Task instructions.
Working from the entries below, give again each line from the first through the one containing "Section StatusWrite.", exactly and with nothing else.

Given records.
(* ===== verification/Deliver.v ===== *)
(** What Reconcile does with two transformed renders (steps 5 to 9): the outcomes
    of [deliver] as a relation, and that the code refines it. *)

From S2P Require Import Prelude Value Apimachinery Types Clients Manifest Order Boundary Applier Transform Controller Outcomes Safety.

#[local] Opaque IsClusterScoped computeHealth prepared OwnedByValue.

(** ** The final status write *)

Section StatusWrite.
Context {L : MetaLib} {B : Boundary}.

(** One status update that sets the inventories, the condition and the time of
    the reconcile, and changes nothing else. *)
Definition status_write (cr : DualDeploymentOperator) (seed shoot : list ResourceStatus) (cond : Condition)
  (e : option error) (t : list event) : Prop :=
  exists now now' left,
    t = [EvStatusUpdate (with_LastReconcile (with_Resources (with_Conditions cr
           (SetStatusCondition now (status_Conditions (cr_Status cr)) cond)) seed shoot) (Some now')) left e].

Lemma post_set_status_condition cr c :
  post (set_status_condition cr c) (fun cr' t => t = [] /\
    exists now, cr' = with_Conditions cr (SetStatusCondition now (status_Conditions (cr_Status cr)) c)).
Proof.
  unfold set_status_condition. eapply post_bind; [apply post_Now|]. cbn beta. intros now t ->.
  apply post_ret. eauto.
Qed.

(** The Ready=False condition of setCondition. *)
Definition not_ready_condition (cr : DualDeploymentOperator) (reason msg : string) : Condition :=
  mkCondition "Ready" ConditionFalse reason msg (meta_Generation (cr_meta cr)) None.

Definition not_ready_result (backoff : Z) (e : option error) : Result * option error :=
  match e with
  | Some e => (Result0, Some e)
  | None => if (backoff =? 0)%Z then (Result0, Some (ENew "shoot render unavailable; requeuing"))
            else (mkResult backoff, None)
  end.

Lemma post_finishNotReady cr reason msg seed shoot backoff :
  post (bind (setCondition cr reason msg (meta_Generation (cr_meta cr)))
             (fun cr' => finishNotReady cr' seed shoot backoff)) (fun res t =>
    exists e, res = not_ready_result backoff e /\
      status_write cr seed shoot (not_ready_condition cr reason msg) e t).
Proof.
  unfold setCondition, finishNotReady. eapply post_bind; [apply post_set_status_condition|].
  cbn beta. intros cr' t [-> [now ->]].
  eapply post_bind; [apply post_Now|]. cbn beta. intros now' t ->.
  eapply post_bind; [apply post_StatusUpdate|]. cbn beta. intros [left e] t ->. cbn [fst snd app].
  assert (forall e', status_write cr seed shoot (not_ready_condition cr reason msg) e'
    [EvStatusUpdate (with_LastReconcile (with_Resources (with_Conditions cr
      (SetStatusCondition now (status_Conditions (cr_Status cr)) (not_ready_condition cr reason msg))) seed shoot)
      (Some now')) left e']) as Hw by (intros e'; by eexists _, _, _).
  destruct e as [e|]; [apply post_ret; exists (Some e); split; [done|apply Hw]|].
  destruct (backoff =? 0)%Z eqn:Eb; apply post_ret; exists None; (split; [cbn; by rewrite Eb|apply Hw]).
Qed.
End StatusWrite.

(** ** The outcomes *)

Section Outcome.
Context {U : Unstructured} {E : ApiErrors} {L : MetaLib} {B : Boundary}.

(** One cluster brought to its render: the applies, the prune of what is no
    longer rendered, and the errors of both. *)
Definition half (cr : DualDeploymentOperator) (c : client) (ms : list Manifest)
  (out retained : list ResourceStatus) (applyErr pruneErr : option error) (ta tp : list event) : Prop :=
  exists ms' errs errs',
    Forall2 (left_by_apply c (owner_value cr)) ms ms' /\
    apply_all_outcome c (owner_value cr) ms out errs ta /\ applyErr = NewAggregate errs /\
    prune_outcome c (owner_value cr) cr (map ManifestIdentityKey ms') (SortStatusForDelete (inventory c cr))
      retained errs' tp /\ pruneErr = NewAggregate errs'.

Definition ready_result (e : option error) (errs : list (option error)) : Result * option error :=
  match e with
  | Some err => (Result0, Some err)
  | None => match NewAggregate errs with
            | Some err => (Result0, Some err)
            | None => (mkResult requeueInterval, None)
            end
  end.

Definition ready_condition (cr : DualDeploymentOperator) (seed shoot : list ResourceStatus) : Condition :=
  let c := computeConditions seed shoot in
  mkCondition (c_Type c) (c_Status c) (c_Reason c) (c_Message c) (meta_Generation (cr_meta cr)) None.

(** The condition reason and the requeue delay when the shoot cannot be reached:
    credentials that Gardener has not populated yet are waited for. *)
Definition unreachable_phase (reason : string) (backoff : Z) : Prop :=
  reason = "WaitingForShootCredentials" /\ backoff = 30%Z \/ reason = "ShootApplyFailed" /\ backoff = 0%Z.

(** The reconcile of [cr] with the sorted renders [seed] and [shoot]: its result,
    the calls before the status write, the inventories and condition written, the
    error of the write. *)
Inductive deliver_outcome (cr : DualDeploymentOperator) (seed shoot : list Manifest)
  : Result * option error -> list event -> list ResourceStatus -> list ResourceStatus -> Condition ->
    option error -> Prop :=
| deliver_shoot_down tb reason msg backoff e :
    spec_ApplyOrder (cr_Spec cr) ≠ "SeedFirst" -> Forall quiet tb -> unreachable_phase reason backoff ->
    deliver_outcome cr seed shoot (not_ready_result backoff e) tb
      (inventory SeedClient cr) (status_ShootResources (cr_Status cr))
      (not_ready_condition cr reason msg) e
| deliver_seed_only tb ta tp out retained ea ep reason msg backoff e :
    spec_ApplyOrder (cr_Spec cr) = "SeedFirst" -> Forall quiet tb -> unreachable_phase reason backoff ->
    half cr SeedClient seed out retained ea ep ta tp ->
    deliver_outcome cr seed shoot (not_ready_result backoff e) (tb ++ ta ++ tp)
      (out ++ retained) (status_ShootResources (cr_Status cr)) (not_ready_condition cr reason msg) e
| deliver_gated tb cfg ta tp out retained ea ep reason msg e :
    spec_ApplyOrder (cr_Spec cr) ≠ "SeedFirst" -> Forall quiet tb ->
    half cr (ShootClient cfg) shoot out retained ea ep ta tp -> anyFailed out = true ->
    reason = (if allFailed out then "ShootApplyFailed" else "ResourcesDegraded") ->
    deliver_outcome cr seed shoot
      (fst (not_ready_result 0 e), NewAggregate [snd (not_ready_result 0 e); ep]) (tb ++ ta ++ tp)
      (inventory SeedClient cr) (out ++ retained) (not_ready_condition cr reason msg) e
| deliver_shoot_first tb cfg ta ta' tp tp' out out' retained retained' ea ea' ep ep' e :
    spec_ApplyOrder (cr_Spec cr) ≠ "SeedFirst" -> Forall quiet tb ->
    half cr (ShootClient cfg) shoot out retained ea ep ta tp -> anyFailed out = false ->
    half cr SeedClient seed out' retained' ea' ep' ta' tp' ->
    deliver_outcome cr seed shoot
      (ready_result e (collect ea' (collect ea []) ++ [NewAggregate [ep'; ep]]))
      (tb ++ ta ++ ta' ++ tp' ++ tp) (out' ++ retained') (out ++ retained)
      (ready_condition cr (out' ++ retained') (out ++ retained)) e
| deliver_seed_first tb cfg ta ta' tp tp' out out' retained retained' ea ea' ep ep' e :
    spec_ApplyOrder (cr_Spec cr) = "SeedFirst" -> Forall quiet tb ->
    half cr (ShootClient cfg) shoot out retained ea ep ta tp ->
    half cr SeedClient seed out' retained' ea' ep' ta' tp' ->
    deliver_outcome cr seed shoot
      (ready_result e (collect ea (collect ea' []) ++ [NewAggregate [ep; ep']]))
      (tb ++ ta' ++ ta ++ tp ++ tp') (out' ++ retained') (out ++ retained)
      (ready_condition cr (out' ++ retained') (out ++ retained)) e.
End Outcome.

(** ** The code refines the outcomes *)

Section Refinement.
Context {U : Unstructured} {E : ApiErrors} {L : MetaLib} {P : PatchLib} {B : Boundary}
  {SP : SourcePackage B} (r : Reconciler) `{!ReconcilerContract r}.

(** A computation and the final write, as one run. *)
Definition delivers (cr : DualDeploymentOperator) (seed shoot : list Manifest)
  (res : Result * option error) (t : list event) : Prop :=
  exists tc ts seedOut shootOut cond e,
    t = (tc ++ ts)%list /\ status_write cr seedOut shootOut cond e ts /\
    deliver_outcome cr seed shoot res tc seedOut shootOut cond e.

Lemma post_applyAll_seed ms ownedBy :
  post (applyAll (r_SeedApplier r) ms ownedBy) (fun '(ms', out, e) t => exists errs,
    Forall2 (left_by_apply SeedClient ownedBy) ms ms' /\ apply_all_outcome SeedClient ownedBy ms out errs t /\
    e = NewAggregate errs).
Proof. apply post_applyAll, seed_contract. Qed.

Lemma post_not_ready cr shootFirst seed shoot reason msg backoff tb :
  shootFirst = negb (bool_decide (spec_ApplyOrder (cr_Spec cr) = "SeedFirst")) ->
  Forall quiet tb -> unreachable_phase reason backoff ->
  post (not_ready r cr shootFirst seed (owner_value cr) reason msg backoff) (fun res t =>
    delivers cr seed shoot res (tb ++ t)).
Proof.
  intros -> Hq Hp. unfold not_ready. case_bool_decide as Ho; cbn [negb].
  - unfold seed_without_shoot. eapply post_bind with (P := fun seedOut t => exists ta tp out retained ea ep,
      t = (ta ++ tp)%list /\ seedOut = (out ++ retained)%list /\ half cr SeedClient seed out retained ea ep ta tp).
    { eapply post_bind; [apply post_applyAll_seed|]. intros [[ms' out] ea] ta (errs & Hl & Ha & He).
      eapply post_bind; [apply post_prune, seed_contract|]. intros [retained ep] tp (errs' & Hpr & Hep).
      apply post_ret. exists ta, tp, out, retained, ea, ep. rewrite app_nil_r. split_and!; [done..|].
      by exists ms', errs, errs'. }
    intros seedOut t (ta & tp & out & retained & ea & ep & -> & -> & Hh).
    eapply post_mono; [apply post_finishNotReady|]. intros res ts (e & -> & Hw).
    exists (tb ++ ta ++ tp)%list, ts. eexists _, _, _, e. rewrite <- !app_assoc.
    split_and!; [done|exact Hw|]. by eapply deliver_seed_only.
  - eapply post_bind; [apply (post_ret _ (fun a t => a = status_SeedResources (cr_Status cr) /\ t = [])); done|].
    intros ? ? [-> ->]. eapply post_mono; [apply post_finishNotReady|]. intros res ts (e & -> & Hw).
    exists tb, ts. eexists _, _, _, e. split_and!; [done|exact Hw|]. by eapply deliver_shoot_down.
Qed.

Lemma post_finish_ready cr shootFirst sa c ms1 ms2 st1 st2 applyErrs :
  ApplierContract sa c ->
  post (finish_ready r cr shootFirst sa ms1 ms2 st1 st2 applyErrs (owner_value cr)) (fun res t =>
    exists ret1 ret2 errs1 errs2 tp1 tp2 ts e,
      t = ((if shootFirst : bool then tp1 ++ tp2 else tp2 ++ tp1) ++ ts)%list /\
      prune_outcome SeedClient (owner_value cr) cr (map ManifestIdentityKey ms1)
        (SortStatusForDelete (status_SeedResources (cr_Status cr))) ret1 errs1 tp1 /\
      prune_outcome c (owner_value cr) cr (map ManifestIdentityKey ms2)
        (SortStatusForDelete (status_ShootResources (cr_Status cr))) ret2 errs2 tp2 /\
      status_write cr (st1 ++ ret1) (st2 ++ ret2) (ready_condition cr (st1 ++ ret1) (st2 ++ ret2)) e ts /\
      res = ready_result e (applyErrs ++ [NewAggregate
        (if shootFirst then [NewAggregate errs1; NewAggregate errs2] else [NewAggregate errs2; NewAggregate errs1])])).
Proof.
  intros Ha. unfold finish_ready. pose proof seed_contract as Hs.
  eapply post_bind with (P := fun '(ret1, ret2, pe) t => exists errs1 errs2 tp1 tp2,
    t = (if shootFirst then tp1 ++ tp2 else tp2 ++ tp1)%list /\
    pe = (if shootFirst then [NewAggregate errs1; NewAggregate errs2] else [NewAggregate errs2; NewAggregate errs1]) /\
    prune_outcome SeedClient (owner_value cr) cr (map ManifestIdentityKey ms1)
      (SortStatusForDelete (status_SeedResources (cr_Status cr))) ret1 errs1 tp1 /\
    prune_outcome c (owner_value cr) cr (map ManifestIdentityKey ms2)
      (SortStatusForDelete (status_ShootResources (cr_Status cr))) ret2 errs2 tp2).
  { destruct shootFirst; (eapply post_bind; [by eapply post_prune|]); intros [a ea] ta (errsa & Hpa & ->);
      (eapply post_bind; [by eapply post_prune|]); intros [b eb] tb (errsb & Hpb & ->);
      apply post_ret; rewrite app_nil_r; by eexists _, _, _, _. }
  intros [[ret1 ret2] pe] t (errs1 & errs2 & tp1 & tp2 & -> & -> & H1 & H2).
  eapply post_bind; [apply post_set_status_condition|]. cbn beta. intros cr' t [-> [now ->]].
  eapply post_bind; [apply post_Now|]. cbn beta. intros now' t ->.
  eapply post_bind; [apply post_StatusUpdate|]. cbn beta. intros [left e] t ->. cbn [fst snd app].
  set (ev := EvStatusUpdate _ _ _).
  assert (status_write cr (st1 ++ ret1) (st2 ++ ret2) (ready_condition cr (st1 ++ ret1) (st2 ++ ret2)) e [ev])
    as Hw by by eexists _, _, _.
  destruct e as [e|]; [|destruct (NewAggregate _) eqn:En]; apply post_ret;
    exists ret1, ret2, errs1, errs2, tp1, tp2, [ev]; eexists; (split_and!; [done..|exact Hw|]);
    unfold ready_result; by rewrite ?En.
Qed.

Lemma post_apply_shoot_first cr sa cfg seed shoot tb :
  ApplierContract sa (ShootClient cfg) -> spec_ApplyOrder (cr_Spec cr) ≠ "SeedFirst" -> Forall quiet tb ->
  post (apply_ready r cr true sa seed shoot (owner_value cr)) (fun res t => delivers cr seed shoot res (tb ++ t)).
Proof.
  intros Ha Ho Hq. unfold apply_ready.
  eapply post_bind; [by eapply post_applyAll|]. intros [[shoot' out] ea] ta (errs & Hl & Hap & Hea).
  destruct (anyFailed out) eqn:Ef.
  - eapply post_bind; [by eapply post_prune|]. intros [retained ep] tp (errs' & Hpr & Hep).
    assert (half cr (ShootClient cfg) shoot out retained ea ep ta tp) as Hh by by exists shoot', errs, errs'.
    set (reason := if allFailed out then _ else _). set (msg := if allFailed out then _ else _).
    intros s. pose proof (post_finishNotReady cr reason msg (status_SeedResources (cr_Status cr))
      (out ++ retained) 0 s) as Hf. unfold bind in *.
    destruct (setCondition cr reason msg (meta_Generation (cr_meta cr)) s) as [[cr' t1] s1].
    destruct (finishNotReady cr' _ _ 0 s1) as [[[res ferr] t2] s2]. cbn.
    destruct Hf as (e & Hres & Hw).
    exists (tb ++ ta ++ tp)%list, (t1 ++ t2)%list. eexists _, _, _, e. rewrite app_nil_r, <- !app_assoc.
    split_and!; [done|exact Hw|]. change res with (fst (res, ferr)). change ferr with (snd (res, ferr)) at 2.
    rewrite Hres. by eapply deliver_gated.
  - eapply post_bind; [apply post_applyAll_seed|]. intros [[seed' out'] ea'] ta' (errs' & Hl' & Hap' & Hea').
    eapply post_mono; [by eapply post_finish_ready|]. cbn beta iota.
    intros res t (ret1 & ret2 & errs1 & errs2 & tp1 & tp2 & ts & e & -> & H1 & H2 & Hw & ->).
    exists (tb ++ ta ++ ta' ++ tp1 ++ tp2)%list, ts. eexists _, _, _, e. rewrite <- !app_assoc.
    split_and!; [done|exact Hw|]. eapply deliver_shoot_first; [done..| |done|].
    + exists shoot', errs. by eexists.
    + exists seed', errs'. by eexists.
Qed.

Lemma post_apply_seed_first cr sa cfg seed shoot tb :
  ApplierContract sa (ShootClient cfg) -> spec_ApplyOrder (cr_Spec cr) = "SeedFirst" -> Forall quiet tb ->
  post (apply_ready r cr false sa seed shoot (owner_value cr)) (fun res t => delivers cr seed shoot res (tb ++ t)).
Proof.
  intros Ha Ho Hq. unfold apply_ready.
  eapply post_bind; [apply post_applyAll_seed|]. intros [[seed' out'] ea'] ta' (errs' & Hl' & Hap' & Hea').
  eapply post_bind; [by eapply post_applyAll|]. intros [[shoot' out] ea] ta (errs & Hl & Hap & Hea).
  eapply post_mono; [by eapply post_finish_ready|]. cbn beta iota.
  intros res t (ret1 & ret2 & errs1 & errs2 & tp1 & tp2 & ts & e & -> & H1 & H2 & Hw & ->).
  exists (tb ++ ta' ++ ta ++ tp2 ++ tp1)%list, ts. eexists _, _, _, e. rewrite <- !app_assoc.
  split_and!; [done|exact Hw|]. eapply deliver_seed_first; [done..| |].
  + exists shoot', errs. by eexists.
  + exists seed', errs'. by eexists.
Qed.

Lemma post_deliver cr seed shoot :
  post (deliver r cr seed shoot) (delivers cr (SortForApply seed) (SortForApply shoot)).
Proof.
  unfold deliver. eapply post_bind; [by apply (post_buildShootApplier r)|]. intros [sa|err] tb [Hq Hc].
  - destruct (Hc sa eq_refl) as [cfg Ha]. case_bool_decide as Ho; cbn [negb].
    + by eapply post_apply_seed_first.
    + by eapply post_apply_shoot_first.
  - destruct (errors_Is _ _); (apply post_not_ready; [done..|]); [by left|by right].
Qed.
End Refinement.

Solution to the exercise.
(* ===== verification/Deliver.v ===== *)
(** What Reconcile does with two transformed renders (steps 5 to 9): the outcomes
    of [deliver] as a relation, and that the code refines it. *)

From S2P Require Import Prelude Value Apimachinery Types Clients Manifest Order Boundary Applier Transform Controller Outcomes Safety.

#[local] Opaque IsClusterScoped computeHealth prepared OwnedByValue.

(** ** The final status write *)

Section StatusWrite.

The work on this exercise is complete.